La famosa “reactivación”, palabra casi o tan usada como “reinventarse”, se ha convertido en la muletilla de todos los actores políticos, económicos y sociales últimamente, y "gracias "a la pandemia, no solo aquí, sino que en todo el mundo.

Pareciera que todos saben de qué hablan, pero cuando hurgás un poco te das cuenta de que todos saben que es, pero nadie sabe cómo carajos hacerla realidad.

La venta de humo está a la orden del día. Que va a venir la súper empresa multinacional, que la obra pública, que el sector privado, que los créditos…etc., etc.

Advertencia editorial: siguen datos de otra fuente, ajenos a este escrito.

(** X15. For a header with blocks, [set_sizes] sizes the sparse index so that
    it has an entry for every index of the table: with [tbSize] the last
    group index, every [idx] below [tbSize] has [idx / span] below
    [sparseIndexSize], the number of entries that [set] reserves, and
    [span] is a power of two. *)
Theorem set_sizes_sparse_cover (d : PairsData) (file : list byte)
    (data : Z) (d' : PairsData) (data' : Z) :
  set_sizes d file data = Some (d', data') ->
  has (flags d') SingleValue = false ->
  exists z tbSize sp,
    find_zero (groupLen d) 7 0 = Some z
    /\ rd (groupIdx d) z = Some tbSize
    /\ 0 <= sp < 64 /\ span d' = 2 ^ sp
    /\ (0 <= tbSize < 2 ^ 63 ->
        forall idx, 0 <= idx < tbSize ->
                    0 <= idx / span d' < sparseIndexSize d').
Proof.
  intros H Hns.
  destruct (set_sizes_cases d file data d' data' H)
    as [[E _]|[_ (z & tb & sp & n & Hz & Htb & Hsp & Hspan & Hsis & _)]];
    [congruence|].
  exists z, tb, sp. split; [exact Hz|]. split; [exact Htb|].
  split; [exact Hsp|]. split; [exact Hspan|].
  intros Htbr idx Hidx.
  assert (Hpos : 0 < span d') by (rewrite Hspan; apply Z.pow_pos_nonneg; lia).
  assert (Hle : span d' <= 2 ^ 63)
    by (rewrite Hspan; apply Z.pow_le_mono_r; lia).
  rewrite Hsis. unfold u64.
  rewrite Z.mod_small by (change (2 ^ 64) with (2 * 2 ^ 63); lia).
  replace (tb + span d' - 1) with (tb - 1 + 1 * span d') by lia.
  rewrite Z.div_add by lia.
  split; [apply Z.div_pos; lia|].
  assert (idx / span d' <= (tb - 1) / span d')
    by (apply Z.div_le_mono; lia).
  lia.
Qed.

Lemma set_sizes_sparse_cover_witness :
  exists z tbSize sp,
    find_zero (groupLen ten_positions) 7 0 = Some z
    /\ rd (groupIdx ten_positions) z = Some tbSize
    /\ 0 <= sp < 64
    /\ span ten_read
       = 2 ^ sp
    /\ (0 <= tbSize < 2 ^ 63 ->
        forall idx, 0 <= idx < tbSize ->
          0 <= idx / span ten_read
          < sparseIndexSize ten_read).
Proof.
  apply (set_sizes_sparse_cover ten_positions block_header 0 _ 24).
  - vm_compute. reflexivity.
  - vm_compute. reflexivity.
Defined.

Lemma find_len_stops d buf64 (j : nat) :
  base64 d !! j = Some 0 -> 0 <= buf64 ->
  forall (n : nat) len,
    0 <= len <= Z.of_nat j -> (j - Z.to_nat len < n)%nat ->
    exists r, find_len n d buf64 len = Some r /\ len <= r <= Z.of_nat j.
Proof.
  intros Hj Hb. induction n as [|n IH]; intros len Hlen Hn; [lia|].
  cbn [find_len].
  destruct (rd_in_range (base64 d) len) as [b Eb].
  { apply lookup_lt_Some in Hj. lia. }
  rewrite Eb. cbn [mbind option_bind].
  destruct (Z.ltb_spec buf64 b) as [Hlt|Hge].
  - assert (len <> Z.of_nat j).
    { intros ->. unfold rd in Eb. destruct (Z.ltb_spec (Z.of_nat j) 0); [lia|].
      rewrite Nat2Z.id in Eb. rewrite Hj in Eb. injection Eb as <-. lia. }
    destruct (IH (len + 1)) as (r & Hr & Hrr); [lia|lia|].
    exists r. split; [exact Hr | lia].
  - exists len. split; [reflexivity | lia].
Qed.



End SetSizesTheorems.

Section SymlenTermination.

Import Header HeaderExamples.

Lemma LR_get_nonneg S bt s v : LR_get S bt s = Some v -> 0 <= v.
Proof.
  unfold LR_get. destruct (bytes_at bt (3 * s) 3) as [lr|]; [|discriminate].
  cbn [mbind option_bind].
  destruct lr as [|b0 [|b1 [|b2 [|? ?]]]]; try discriminate.
  intros E. injection E as <-.
  pose proof (byte_val_range b0). pose proof (byte_val_range b1).
  pose proof (byte_val_range b2).
  destruct S; apply Z.lor_nonneg; split;
    try apply Z.shiftl_nonneg; try apply Z.shiftr_nonneg;
    try (apply Z.land_nonneg; left); lia.
Qed.

Lemma unvisited_insert (v : list bool) :
  forall i : nat, v !! i = Some false ->
    (unvisited (<[i := true]> v) + 1 = unvisited v)%nat.
Proof.
  unfold unvisited. induction v as [|b v IH]; intros i Hi.
  - rewrite lookup_nil in Hi. discriminate.
  - destruct i as [|i]; simpl in *.
    + injection Hi as ->. simpl. lia.
    + specialize (IH i Hi). destruct b; simpl; lia.
Qed.

Lemma unvisited_le_length v : (unvisited v <= length v)%nat.
Proof.
  unfold unvisited. induction v as [|b v IH]; simpl; [lia|].
  destruct b; simpl; lia.
Qed.

Variable btree : list byte.
Variable N : nat.
Hypothesis Hchildren : children_in_range btree (Z.of_nat N).

Lemma visit_total fuel :
  visits btree N fuel ->
  forall x symlen visited,
    length symlen = N -> length visited = N ->
    0 <= x < Z.of_nat N -> (unvisited visited <= fuel)%nat ->
    exists symlen' visited',
      visit (set_symlen fuel btree) x (symlen, visited) = Some (symlen', visited')
      /\ length symlen' = N /\ length visited' = N
      /\ (unvisited visited' <= unvisited visited)%nat.
Proof.
  intros IH x symlen visited Hs Hv Hx Hu. unfold visit. cbn [snd].
  destruct (rd_in_range visited x) as [vb Evb]; [lia|].
  rewrite Evb. cbn [mbind option_bind]. destruct vb.
  - exists symlen, visited. repeat split; try assumption. lia.
  - destruct (IH x symlen visited Hs Hv Hx Evb Hu)
      as (r & s1 & v1 & E & Hs1 & Hv1 & Hlt).
    rewrite E. cbn [mbind option_bind].
    destruct (rd_in_range s1 x) as [old Eold]; [lia|].
    rewrite Eold. cbn [mbind option_bind].
    exists (<[Z.to_nat x := r]> s1), v1.
    split; [reflexivity|]. rewrite length_insert. repeat split; try assumption. lia.
Qed.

Por otro lado, el solo hecho de que haya menos restricciones que antes, en el sentido pandémico de la cuestión, no significa que todo haya vuelto a la normalidad.

Los negocios se reabrieron, al menos muchos de ellos, pero lejos estamos de los niveles medianamente aceptables, aun los que se consideraban ya críticos en la prepandemia. No estamos ni igual que antes, que ya estábamos mal, o sea seguimos peor.

¿Menos peor? Puede ser… pero peor no es bueno ni en mayor o menor medida, sobre todo para el que sigue sin trabajo, o sin ingresos o sin ganar lo necesario para mantenerse o salir a flote.

¿Qué podemos hacer? Recetas hay miles, algunas suenan descabelladas, pero muchas veces en el riesgo está la ganancia. No solo tenemos que reabrir o financiar la reapertura de las empresas, del tamaño que sean estas, sino tenemos que generar confianza y liquidez para que las mismas vendan lo que producen o comercializan. Ya vimos que la gastronomía, que volvió hace varios meses, con limitaciones, es cierto, ha tenido un lento y hasta penoso avance que no se podría llamar ni recuperación aún. El cliente también desapareció, no solo porque no tenía dónde ir sino que unos se desacostumbraron a ir, otros tienen miedo aún, y los más, no tienen con que pagar.

Entonces hablar de fomentar el consumo también debería ser parte del discurso de los actores de la economía y la política nacional. El cómo hacerlo también debe ser parte del debate, ni quebrados al medio, como estamos, hemos conseguido que los que nos enchufaron la maldita ley de topes a las tasas de tarjetas de crédito hayan levantado el culo de la silla para ver qué hacer para volver atrás y ver, si de esa manera, el sector financiero, privado, como siempre, se anima nuevamente a considerar sujetos de crédito a esa gran masa a la que la dichosa ley populista y mal parida dejó en manos de los usureros de siempre, beneficiando a un pequeño sector con tasas de primer mundo, y condenándonos a una crisis que comenzó con la ley y en la que el covid fue solo la cereza de la torta.

No es el único camino, pero es uno de ellos, ¿que tal si empezamos a ver qué hacemos, o vamos a seguir esperando milagros que no llegan?